When it comes to the Holocaust, we’re quick to talk about the need to transcribe and share the stories of survivors, but what about the stories of the aftermath? How we can make it more acceptable to talk about these types of things, especially as the survivor generation dies off, but the resulting generations still feel an impact?

Yes, I feel very strongly about this. I feel like in my (middle-class/upper-middle class, hyper educated, urban) milieu, everyone is on Paxil or current trend-drug for their depression and anxiety disorders, and yet, serious talk of serious mental illness in the Jewish community is so taboo, even though so many of us are affected longer term by these conditions. Really affected, on an everyday level. As I mention in my book, I once read that it takes four generations for trauma to pass through a family and that totally resonated. I’m the third generation; the Holocaust affects me most days, and as such, affects how I’m raising my kids.

You know, I’m trying to do events with Jewish mental health services, and it’s been hard to orchestrate. There are so few. I’ve been invited to speak at North Ontario mental health conferences, but so far, none in the Jewish community.

I think for many Jews, especially those who immigrated here after the war, there was this ideal of the stalwart immigrant—i.e. don’t show your weakness. But in doing so, it made Jews struggling with mental illness a shanda to talk about. When I was finally diagnosed with anxiety, it was like “WHAT? Anxiety is actually a thing that can make you super physically sick and doesn’t just mean being a worry wart?!”

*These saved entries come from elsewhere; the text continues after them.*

(* ===== verification/Crypto.v ===== *)
(** The private keys of [src/crypto.go]: generation, PEM encoding and decoding,
    certificate bundles and the names of a certificate request.

    DER marshalling and PEM framing are the methods of [KeyLib]; their laws
    are what the packages document: parsing gives back what was marshalled,
    and each parser rejects the other formats. *)
From Stdlib Require Import Ascii.
From stdpp Require Import base tactics list strings.
From Stdlib Require Import ZArith Lia.
From S2P Require Import Prelude GoStrings Net Certificates.

Local Open Scope string_scope.

(** * Keys *)

(** [crypto.PrivateKey] by its dynamic type; [ed25519.PrivateKey] is a slice
    type, so the value and the pointer to it are different types. *)
Inductive PrivateKey :=
| EcdsaKey (k : string)         (* *ecdsa.PrivateKey *)
| RsaKey (k : string)           (* *rsa.PrivateKey *)
| Ed25519Key (k : string)       (* ed25519.PrivateKey *)
| Ed25519KeyPtr (k : string)    (* *ed25519.PrivateKey *)
| OtherKey (k : string).

#[export] Instance PrivateKey_eq_dec : EqDecision PrivateKey.
Proof. solve_decision. Defined.

(** What the key generators of the standard library are asked for. *)
Inductive algorithm := AlgEd25519 | AlgP256 | AlgP384 | AlgRSA (bits : Z).

Class KeyLib := {
  keygen : algorithm -> res string;         (* with crypto/rand as the source *)
  MarshalEC : string -> res string;
  MarshalPKCS1 : string -> string;
  MarshalPKCS8 : PrivateKey -> res string;
  ParsePKCS1 : string -> option string;
  ParsePKCS8 : string -> option PrivateKey;
  ParseEC : string -> option string;
  pem_encode : string -> string -> string;  (* block type, bytes *)
  pem_decode : string -> option (string * string * string)  (* type, bytes, rest *)
}.

Class KeyLibLaws (K : KeyLib) : Prop := {
  pkcs1_roundtrip k : ParsePKCS1 (MarshalPKCS1 k) = Some k;
  ec_roundtrip k der : MarshalEC k = Ok der -> ParseEC der = Some k;
  ec_not_pkcs1 k der : MarshalEC k = Ok der -> ParsePKCS1 der = None;
  ec_not_pkcs8 k der : MarshalEC k = Ok der -> ParsePKCS8 der = None;
  pem_roundtrip t der : pem_decode (pem_encode t der) = Some (t, der, "");
  pem_progress s t der rest :
    pem_decode s = Some (t, der, rest) -> (String.length rest < String.length s)%nat
}.

(** * Key types *)

Definition ED25519 : string := "ed25519".
Definition P256 : string := "p256".
Definition P384 : string := "p384".
Definition RSA2048 : string := "rsa2048".
Definition RSA4096 : string := "rsa4096".
Definition RSA8192 : string := "rsa8192".

Definition DefaultKeyGenerator : string := P256.

Section Keys.
Context {K : KeyLib}.

(** [StandardKeyGenerator.GenerateKey], given the [KeyType] field. *)
Definition GenerateKey (KeyType : string) : res PrivateKey :=
  (if bool_decide (KeyType = ED25519) then
     let! priv := keygen AlgEd25519 in Ok (Ed25519Key priv)
   else if bool_decide (KeyType = "") || bool_decide (KeyType = P256) then
     let! priv := keygen AlgP256 in Ok (EcdsaKey priv)
   else if bool_decide (KeyType = P384) then
     let! priv := keygen AlgP384 in Ok (EcdsaKey priv)
   else if bool_decide (KeyType = RSA2048) then
     let! priv := keygen (AlgRSA 2048) in Ok (RsaKey priv)
   else if bool_decide (KeyType = RSA4096) then
     let! priv := keygen (AlgRSA 4096) in Ok (RsaKey priv)
   else if bool_decide (KeyType = RSA8192) then
     let! priv := keygen (AlgRSA 8192) in Ok (RsaKey priv)
   else Err (ErrStr "unrecognized or unsupported key type"))%go.

Definition encodePrivateKey (key : PrivateKey) : res string :=
  (let! (pemType, keyBytes) :=
     match key with
     | EcdsaKey k => let! b := MarshalEC k in Ok ("EC", b)
     | RsaKey k => Ok ("RSA", MarshalPKCS1 k)
     | Ed25519KeyPtr _ => let! b := MarshalPKCS8 key in Ok ("ED25519", b)
     | _ => Err (ErrStr "unsupported key type")
     end in
   Ok (pem_encode (pemType +:+ " PRIVATE KEY") keyBytes))%go.

(** [pem.Decode] returns a nil block when there is none, and its Type is read. *)
Definition decodePrivateKey (keyPEMBytes : string) : res PrivateKey :=
  match pem_decode keyPEMBytes with
  | None => Panic "nil pointer dereference"
  | Some (blockType, der, _) =>
      if negb (bool_decide (blockType = "PRIVATE KEY")) && negb (HasSuffix blockType " PRIVATE KEY")
      then Err (ErrStr "unknown PEM header")
      else
        match ParsePKCS1 der with
        | Some key => Ok (RsaKey key)
        | None =>
            match ParsePKCS8 der with
            | Some key =>
                match key with
                | RsaKey _ | EcdsaKey _ | Ed25519Key _ => Ok key
                | _ => Err (ErrStr "found unknown private key type in PKCS#8 wrapping")
                end
            | None =>
                match ParseEC der with
                | Some key => Ok (EcdsaKey key)
                | None => Err (ErrStr "unknown private key type")
                end
            end
        end
  end.

(** ** Certificate bundles *)

(** The loop of [parseCertsFromPEMBundle]. *)
Fixpoint parse_bundle {L : CertLib} (fuel : nat) (bundle : string) (certificates : list x509Cert)
    : option (res (list x509Cert)) :=
  match fuel with
  | O => None
  | S fuel' =>
      match pem_decode bundle with
      | None =>
          Some (if bool_decide (certificates = []) then Err (ErrStr "no certificates found in bundle")
                else Ok certificates)
      | Some (blockType, der, rest) =>
          if bool_decide (blockType = "CERTIFICATE") then
            match ParseCertificate der with
            | Ok cert => parse_bundle fuel' rest (certificates ++ [cert])%list
            | Err e => Some (Err e)
            | Panic m => Some (Panic m)
            end
          else parse_bundle fuel' rest certificates
      end
  end.

(** Every block shortens the rest, so the length of the bundle is fuel enough. *)
Definition parseCertsFromPEMBundle {L : CertLib} (bundle : string) : res (list x509Cert) :=
  default (Panic "fuel") (parse_bundle (S (String.length bundle)) bundle []).

End Keys.

(** * Certificate requests *)

(** The fields of [x509.CertificateRequest] the program uses. *)
Record CertificateRequest := mkCSR {
  csr_DNSNames : list string;
  csr_EmailAddresses : list string;
  csr_IPAddresses : list IP;
  csr_URIs : list string;          (* by their String method *)
  csr_MustStaple : bool            (* the extension of mustStapleExtension *)
}.

Definition namesFromCSR (csr : CertificateRequest) : list string :=
  csr_DNSNames csr ++ csr_EmailAddresses csr ++ (IP_String <$> csr_IPAddresses csr) ++ csr_URIs csr.

(** * Lemmas *)

#[local] Arguments String.append : simpl nomatch.

Lemma HasSuffix_app s t : HasSuffix (s +:+ t) t = true.
Proof.
  induction s as [|c s IH].
  - change ("" +:+ t) with t. destruct t; [done |]. cbn [HasSuffix]. by rewrite bool_decide_eq_true_2.
  - rewrite app_cons_str. cbn [HasSuffix]. rewrite IH. apply orb_true_r.
Qed.

Section Laws.
Context {K : KeyLib} {KL : KeyLibLaws K}.

Lemma decode_encode_EC k pem : encodePrivateKey (EcdsaKey k) = Ok pem -> decodePrivateKey pem = Ok (EcdsaKey k).
Proof.
  unfold encodePrivateKey, decodePrivateKey. destruct (MarshalEC k) as [der | |] eqn:Hm; [| done | done].
  cbn [res_bind]. intros [= <-]. rewrite pem_roundtrip.
  change (HasSuffix ("EC" +:+ " PRIVATE KEY") " PRIVATE KEY") with true. rewrite andb_false_r.
  by rewrite (ec_not_pkcs1 k der Hm), (ec_not_pkcs8 k der Hm), (ec_roundtrip k der Hm).
Qed.

Lemma decode_encode_RSA k pem : encodePrivateKey (RsaKey k) = Ok pem -> decodePrivateKey pem = Ok (RsaKey k).
Proof.
  unfold encodePrivateKey, decodePrivateKey. cbn [res_bind]. intros [= <-]. rewrite pem_roundtrip.
  change (HasSuffix ("RSA" +:+ " PRIVATE KEY") " PRIVATE KEY") with true. rewrite andb_false_r.
  by rewrite pkcs1_roundtrip.
Qed.

Lemma parse_bundle_enough {L : CertLib} : forall fuel bundle certs,
  (String.length bundle < fuel)%nat -> parse_bundle fuel bundle certs <> None.
Proof.
  induction fuel as [|fuel IH]; intros bundle certs Hf; [lia |]. cbn [parse_bundle].
  destruct (pem_decode bundle) as [[[t der] rest]|] eqn:Hd; [| done].
  apply pem_progress in Hd. case_bool_decide; [case_match; try done |]; apply IH; lia.
Qed.

Lemma parse_bundle_Ok {L : CertLib} : forall fuel bundle certs out,
  parse_bundle fuel bundle certs = Some (Ok out) -> out <> [] /\ exists more, out = (certs ++ more)%list.
Proof.
  induction fuel as [|fuel IH]; intros bundle certs out; [done |]. cbn [parse_bundle].
  destruct (pem_decode bundle) as [[[t der] rest]|].
  - case_bool_decide; [case_match; [| done | done] |]; intros (Hne & more & ->)%IH; (split; [done |]).
    + eexists. by rewrite <- app_assoc.
    + by eexists.
  - case_bool_decide; [done |]. intros [= <-]. split; [done |]. exists []. by rewrite app_nil_r.
Qed.
End Laws.

(** The key a generated key of this type should become. *)
Lemma GenerateKey_shape {K : KeyLib} kt key :
  GenerateKey kt = Ok key ->
  (kt = ED25519 /\ exists k, key = Ed25519Key k) \/
  (kt <> ED25519 /\ ((exists k, key = EcdsaKey k) \/ exists k, key = RsaKey k)).
Proof.
  unfold GenerateKey. intros H.
  repeat (case_bool_decide; cbn [orb] in H);
    try (destruct (keygen _); cbn [res_bind] in H; simplify_eq; eauto 6); done.
Qed.

(** * Properties *)

(** Private keys survive storage: what [GenerateKey] makes for every key
    type other than Ed25519 is decoded again from its PEM encoding, unchanged;
    but an Ed25519 key is generated as a value and only the pointer type is
    encoded, so with that key type encoding always fails and no certificate
    can ever be obtained. *)
Theorem key_roundtrip {K : KeyLib} {KL : KeyLibLaws K} KeyType key :
  GenerateKey KeyType = Ok key ->
  (KeyType <> ED25519 -> forall pem, encodePrivateKey key = Ok pem -> decodePrivateKey pem = Ok key) /\
  (KeyType = ED25519 -> encodePrivateKey key = Err (ErrStr "unsupported key type")).
Proof.
  intros [[-> [k ->]] | [Hne [[k ->] | [k ->]]]]%GenerateKey_shape; (split; [| done]); intros Hk pem He.
  - done.
  - by apply decode_encode_EC.
  - by apply decode_encode_RSA.
Qed.

(** A library that tags what it marshals, and frames a block with the length
    of its type in unary. *)
Fixpoint ones (n : nat) : string := match n with O => "" | S n' => String "1" (ones n') end.

Definition tag_lib : KeyLib := {|
  keygen _ := Ok "secret";
  MarshalEC k := Ok (String "E" k);
  MarshalPKCS1 k := String "R" k;
  MarshalPKCS8 _ := Err (ErrStr "not supported");
  ParsePKCS1 der := match der with String "R" k => Some k | _ => None end;
  ParsePKCS8 _ := None;
  ParseEC der := match der with String "E" k => Some k | _ => None end;
  pem_encode t der := ones (String.length t) +:+ (String "." (t +:+ der));
  pem_decode s := match IndexByte s "." with
                  | Some n => let r := drop_bytes (S n) s in Some (take_bytes n r, drop_bytes n r, "")
                  | None => None
                  end
|}.

Lemma frame_roundtrip n r :
  IndexByte (ones n +:+ String "." r) "." = Some n /\ drop_bytes (S n) (ones n +:+ String "." r) = r.
Proof.
  induction n as [|n [IH1 IH2]]; [done |]. cbn [ones]. rewrite app_cons_str. split.
  - cbn [IndexByte]. by rewrite bool_decide_eq_false_2, IH1.
  - exact IH2.
Qed.

Lemma tag_laws : KeyLibLaws tag_lib.
Proof.
  split; cbn [tag_lib keygen MarshalEC MarshalPKCS1 ParsePKCS1 ParsePKCS8 ParseEC pem_encode pem_decode].
  - done.
  - by intros k der [= <-].
  - by intros k der [= <-].
  - done.
  - intros t der. destruct (frame_roundtrip (String.length t) (t +:+ der)) as [-> H2].
    cbv zeta. rewrite H2, take_bytes_app, drop_bytes_app. done.
  - intros s t der rest. destruct (IndexByte s ".") eqn:Hi; [| done]. intros [= _ _ <-].
    destruct s; [done | cbn [String.length]; lia].
Qed.

Lemma key_roundtrip_witness :
  exists pem, @encodePrivateKey tag_lib (EcdsaKey "secret") = Ok pem /\
              @decodePrivateKey tag_lib pem = Ok (EcdsaKey "secret").
Proof.
  eexists. split; [reflexivity |].
  apply (proj1 (@key_roundtrip tag_lib tag_laws P256 (EcdsaKey "secret") eq_refl)); [discriminate |].
  reflexivity.
Defined.

(** [parseCertsFromPEMBundle] terminates on every bundle, and when it
    succeeds the list of certificates is not empty, so that taking its first
    element is safe. *)
Theorem bundle_parsing_total {K : KeyLib} {KL : KeyLibLaws K} {L : CertLib} bundle :
  parse_bundle (S (String.length bundle)) bundle [] = Some (parseCertsFromPEMBundle bundle) /\
  forall certs, parseCertsFromPEMBundle bundle = Ok certs -> certs <> [].
Proof.
  unfold parseCertsFromPEMBundle.
  destruct (parse_bundle (S (String.length bundle)) bundle []) as [r|] eqn:Hp;
    [| by apply parse_bundle_enough in Hp; [| lia]].
  split; [done |]. cbn. intros certs ->. by apply parse_bundle_Ok in Hp as [? _].
Qed.
(** The lock file cannot be removed because the .unlock file was left behind. *)
Record guarded (i : nat) (m : lockMeta) (s : sys) : Prop := {
  grd_dir : dir (files s) = Some i;
  grd_content : content (files s) i = Some m;
  grd_guard : guard (files s) = true;
  grd_keepers : keepers s = [];
  grd_procs : forall p, procs s p = Idle \/ procs s p = Failed \/ procs s p = Creating \/
                        procs s p = Opening \/ procs s p = Decoding i \/ procs s p = Judging m \/
                        procs s p = Guarding FromLock \/ exists u, procs s p = Sleeping u
}.

Lemma emptied_step i s s' : emptied i s -> step s s' -> emptied i s'.
Proof.
  intros [Hd Hc Hk Hp] Hs.
  assert (forall p c', c' = Idle \/ c' = Failed \/ c' = Creating \/ c' = Opening \/ c' = Decoding i ->
            forall q, (fun c => c = Idle \/ c = Failed \/ c = Creating \/ c = Opening \/ c = Decoding i)
                        ((<[p := c']> (procs s)) q)) as Hup.
  { intros p c' Hc' q. destruct (decide (q = p)) as [-> | Hne];
      [by rewrite fn_lookup_insert | by rewrite fn_lookup_insert_ne]. }
  destruct Hs as [s p io sh' c' spawn Hst | s l1 l2 p k io sh' k' Hks _ | s p _ | s p Hh | s p | s d _].
  - assert (sh' = files s /\ spawn = false /\
            (c' = Idle \/ c' = Failed \/ c' = Creating \/ c' = Opening \/ c' = Decoding i)) as (-> & -> & Hc').
    { destruct (Hp p) as [E | [E | [E | [E | E]]]]; rewrite E in Hst; cbn [proc_step] in Hst;
        rewrite ?Hd, ?Hc in Hst; destruct io; simplify_eq/=; tauto. }
    split; try done. by apply Hup.
  - rewrite Hk in Hks. by destruct l1.
  - split; try done. apply Hup. tauto.
  - destruct (Hp p) as [E | [E | [E | [E | E]]]]; congruence.
  - split; try done; [by cbn; rewrite Hk |]. apply Hup. tauto.
  - by split.
Qed.
Lemma WriteFile_spec p v fs r fs' :
  tree fs -> p <> [] -> WriteFile p v fs = (r, fs') ->
  tree fs' /\ same_disk fs fs' /\ (forall m, r <> Panic m) /\ (r = Ok () -> contents p fs' = Some v) /\
  (forall q, q <> [] -> q <> p -> contents q fs' = contents q fs).
Proof.
  intros Ht Hp. unfold WriteFile. cbv zeta.
  destruct (lookup_path_cases p fs) as [(n & -> & Hn & _) | [(-> & Hn & _) | (e & -> & He & _)]].
  - destruct n as [k t | t]; [| by intros [= <- <-]].
    assert (forall v', let fs1 := set_nodes (<[p := File v' (fs_now fs)]> (nodes fs)) fs in
      tree fs1 /\ same_disk fs fs1 /\ contents p fs1 = Some v' /\
      (forall q, q <> [] -> q <> p -> contents q fs1 = contents q fs)) as Hw.
    { intros v' fs1. split_and!; try done.
      - intros q m Hq. cbn in Hq. apply lookup_insert_Some in Hq as [[<- _] | [Hne Hq]].
        + assert (nodes fs !! p = Some (File k t)) as Hnp by (destruct p; [done | exact Hn]).
          destruct (Ht _ _ Hnp) as [_ [t' Hpar]]. split; [done |]. exists t'.
          destruct (parent p) as [|x pp] eqn:Hpp; [done |]. cbn. rewrite lookup_insert_ne; [done |].
          intros ->. cbn in Hpar. congruence.
        + destruct (Ht _ _ Hq) as [Hq0 [t' Hpar]]. split; [done |]. exists t'.
          destruct (parent q) as [|x pp] eqn:Hpp; [done |]. cbn. rewrite lookup_insert_ne; [done |].
          intros ->. cbn in Hpar, Hn. congruence.
      - unfold contents, fs1. cbn. by rewrite lookup_insert_eq.
      - intros q _ Hq. unfold contents, fs1. cbn. by rewrite lookup_insert_ne. }
    destruct (disk_full fs); intros [= <- <-]; [destruct (Hw "") as (? & ? & ? & ?) | destruct (Hw v) as (? & ? & ? & ?)];
      by split_and!.
  - assert (nodes fs !! p = None) as Hno by (destruct p; [done | exact Hn]).
    destruct (node_at (parent p) fs) as [[|t]|] eqn:Hpar; [by intros [= <- <-] | | by intros [= <- <-]].
    assert (forall v', let fs1 := put_node p (File v' (fs_now fs)) fs in
      tree fs1 /\ same_disk fs fs1 /\ contents p fs1 = Some v' /\
      (forall q, q <> [] -> q <> p -> contents q fs1 = contents q fs)) as Hw.
    { intros v' fs1. destruct (put_node_spec p (File v' (fs_now fs)) fs Hp) as (? & ? & Hat & Hoth);
        [rewrite Hpar; by eexists | done | done |]. split_and!; try done.
      - unfold fs1. by rewrite contents_at, Hat.
      - intros q Hq Hne. by apply Hoth. }
    destruct (disk_full fs); intros [= <- <-]; [destruct (Hw "") as (? & ? & ? & ?) | destruct (Hw v) as (? & ? & ? & ?)];
      by split_and!.
  - assert (forall r, match e with ErrIsNotExist => r | e' => (Err e', fs) end = (Err (A:=unit) e, fs)) as ->
      by (by destruct e). by intros [= <- <-].
Qed.

Lemma os_Remove_spec p fs r fs' :
  tree fs -> p <> [] -> os_Remove p fs = (r, fs') ->
  tree fs' /\ same_disk fs fs' /\ (forall m, r <> Panic m) /\ (r = Ok () -> contents p fs' = None) /\
  (forall q, q <> [] -> q <> p -> contents q fs' = contents q fs).
Proof.
  intros Ht Hp. unfold os_Remove.
  set (fs1 := touch (parent p) (set_nodes (delete p (nodes fs)) fs)).
  assert ((forall q n, nodes fs !! q = Some n -> parent q <> p) ->
    tree fs1 /\ same_disk fs fs1 /\ contents p fs1 = None /\
    (forall q, q <> [] -> q <> p -> contents q fs1 = contents q fs)) as Hrem.
  { intros Hleaf. subst fs1. set (fs2 := set_nodes (delete p (nodes fs)) fs). split_and!.
    - apply touch_tree. intros q n Hq. cbn in Hq. apply lookup_delete_Some in Hq as [Hne Hq].
      destruct (Ht _ _ Hq) as [Hq0 [t Hpar]]. split; [done |]. exists t.
      specialize (Hleaf _ _ Hq). destruct (parent q) as [|x pp] eqn:Hpp; [done |]. cbn.
      by rewrite lookup_delete_ne.
    - unfold touch. by destruct (nodes fs2 !! _) as [[]|].
    - rewrite touch_contents by done. unfold contents, fs2. cbn. by rewrite lookup_delete_eq.
    - intros q Hq Hne. rewrite touch_contents by done. unfold contents, fs2. cbn. by rewrite lookup_delete_ne. }
  destruct (lookup_path_cases p fs) as [(n & -> & Hn & _) | [(-> & Hn & _) | (e & -> & He & _)]];
    [| by intros [= <- <-] | by intros [= <- <-]].
  assert (nodes fs !! p = Some n) as Hnp by (destruct p; [done | exact Hn]).
  destruct n as [k t | t].
  - intros [= <- <-]. destruct Hrem as (? & ? & ? & ?); [| by split_and!].
    intros q n Hq Hpar. destruct (Ht _ _ Hq) as [_ [t' Hd]]. rewrite Hpar in Hd. congruence.
  - case_bool_decide as Hb; [| by intros [= <- <-]]. intros [= <- <-].
    destruct Hrem as (? & ? & ? & ?); [| by split_and!].
    intros q n Hq Hpar. destruct (Ht _ _ Hq) as [Hq0 _]. destruct (parent_split q Hq0) as [c Hc].
    assert (q ∈ below p fs) as Hin; [| rewrite Hb in Hin; by apply not_elem_of_nil in Hin].
    unfold below. apply list_elem_of_filter. split.
    + unfold is_below. rewrite Hc, Hpar, length_app, take_app_length. cbn.
      rewrite bool_decide_eq_true_2 by done. apply Nat.ltb_lt. lia.
    + apply list_elem_of_fmap. exists (q, n). split; [done |]. by apply elem_of_map_to_list.
Qed.

(** With nothing broken and no file in the way the directories are made. *)
Lemma mkdir_all_works todo : forall done fs,
  tree fs -> is_Dir (node_at done fs) -> broken fs = ∅ ->
  (forall k, contents (done ++ take k todo)%list fs = None) ->
  exists fs', mkdir_all todo done fs = (Ok (), fs').
Proof.
  induction todo as [|c todo IH]; intros done fs Ht Hd Hb Hc; cbn [mkdir_all]; [by eexists |].
  set (p := (done ++ [c])%list). assert (p <> []) as Hp by (by destruct done).
  assert (forall k, contents (p ++ take k todo)%list fs = None) as Hc'
    by (intros k; specialize (Hc (Datatypes.S k)); subst p; by rewrite <- app_assoc).
  unfold lookup_path. rewrite Hb. rewrite bool_decide_eq_false_2 by (by apply not_elem_of_empty).
  destruct (node_at p fs) as [n|] eqn:Hn.
  - pose proof (Hc' 0%nat) as H0. rewrite app_nil_r, contents_at, Hn in H0 by done.
    destruct n as [k t | t]; [done |]. apply IH; [done | rewrite Hn; by eexists | done | exact Hc'].
  - assert (is_Dir (node_at (parent p) fs)) as Hpd by (subst p; by rewrite parent_app).
    rewrite (not_under_file p fs Ht Hp Hpd).
    assert (nodes fs !! p = None) as Hno by (destruct p; [done | exact Hn]).
    destruct (put_node_spec p (Dir (fs_now fs)) fs Hp Hpd Ht Hno) as (Ht1 & [Hb1 _] & Hat & Hoth).
    apply IH; [done | rewrite Hat; by eexists | by rewrite Hb1 |].
    intros k. destruct (decide ((p ++ take k todo)%list = p)) as [-> | Hne].
    + by rewrite contents_at, Hat.
    + destruct (Hoth (p ++ take k todo)%list) as [-> _]; [by destruct p | done | apply Hc'].
Qed.
Definition responder_ocsp : OcspLib := {|
  ParseResponse b _ := if bool_decide (b = "GOOD") then Ok good_response
                       else if bool_decide (b = "OLD") then Ok (mkOCSP Good (-100) 0 None)
                       else if bool_decide (b = "REVOKED") then Ok (mkOCSP Revoked 0 100 None)
                       else Err (ErrStr "malformed response");
  CreateRequest _ _ := Ok "REQ"
|}.

Definition mem_http : Http mem := {|
  http_Get u w := (Ok (mkBody "CA" None), w);
  http_Post _ _ _ w := (Ok (mkBody "GOOD" None), w)
|}.

Definition mem_clock : Clock mem := fun _ => 10%Z.

Lemma responder_lib_laws : CertLibLaws responder_lib.
Proof. split; cbn; intros; by repeat case_bool_decide. Qed.

Lemma responder_ocsp_laws : OcspLibLaws responder_ocsp.
Proof. split; cbn; intros; by repeat case_bool_decide. Qed.

Lemma mem_http_laws : HttpLaws mem_http.
Proof. by split; intros; intros w. Qed.

#[local] Existing Instance ascii_tables.
#[local] Existing Instance responder_lib.
#[local] Existing Instance responder_lib_laws.
#[local] Existing Instance responder_ocsp.
#[local] Existing Instance responder_ocsp_laws.
#[local] Existing Instance tag_lib.
#[local] Existing Instance tag_laws.
#[local] Existing Instance mem_http.
#[local] Existing Instance mem_http_laws.
#[local] Existing Instance mem_clock.

Definition unstapled : Certificate :=
  {| tls := {| chain := ["LEAF"]; Certificates.PrivateKey := "KEY"; Leaf := Some stapled_leaf; staple := "" |};
     Names := ["a.com"]; Tags := []; ocsp := None; hash := "h"; managed := true |}.

Definition blank_disk : mem := {| m_kv := ∅; m_locked := ∅; m_fail := ∅ |}.

(** * Properties *)

(** C23: a staple is fresh exactly during the first half of its validity, which
    ends when the responder's certificate does if that is earlier; so a fresh
    staple has not expired, and neither has the responder's certificate. *)
Theorem freshOCSP_first_half now resp :
  let ends := match responder resp with
              | Some c => Z.min (NotAfter c) (NextUpdate resp)
              | None => NextUpdate resp
              end in
  (ThisUpdate resp <= ends)%Z -> is_int64 (ends - ThisUpdate resp) ->
  (freshOCSP now resp = true <-> (2 * (now - ThisUpdate resp + 1) <= ends - ThisUpdate resp)%Z) /\
  (freshOCSP now resp = true -> (ThisUpdate resp <= now)%Z -> (now < NextUpdate resp)%Z).
Proof.
  intros ends Hle H64.
  assert (freshOCSP now resp = (now <? ThisUpdate resp + Z.quot (ends - ThisUpdate resp) 2)%Z) as ->.
  { unfold freshOCSP, Before, Add. rewrite <- (Sub_exact _ _ H64). do 4 f_equal. subst ends.
    destruct (responder resp) as [c|]; [| done]. destruct (Z.ltb_spec (NotAfter c) (NextUpdate resp)); lia. }
  set (d := (ends - ThisUpdate resp)%Z) in *.
  rewrite Z.ltb_lt, Z.quot_div_nonneg by lia.
  pose proof (Z.div_mod d 2 ltac:(lia)). pose proof (Z.mod_pos_bound d 2 ltac:(lia)).
  assert (ends <= NextUpdate resp)%Z by (subst ends; destruct (responder resp); lia).
  split; [lia |]. subst d. lia.
Qed.

Lemma freshOCSP_first_half_witness :
  freshOCSP 49 good_response = true /\ freshOCSP 50 good_response = false /\ (49 < 100)%Z.
Proof.
  split; [reflexivity |]. split; [reflexivity |].
  apply (freshOCSP_first_half 49 good_response); [done | by vm_compute | reflexivity | done].
Defined.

I still haven’t told my Bubbie that I have been diagnosed with anxiety and am medicated daily for it. I’m not sure she’d “get” it, you know?

Yes, totally. I think there’s also a kind of passing on of survivor’s guilt that manifests in different ways in different generations. How can I complain about being worried about a physics exam/a romantic date/going into pre-term labor when Bubbie hid in a convent, schmoozed Nazis, swam rivers to save her life, then gave birth to mom en route from Siberia to Poland to find out her family was murdered?

Then again, I do feel like I grew up in a milieu where people kvetched excessively about things… It was like the anxiety was everywhere, but never articulated and explored.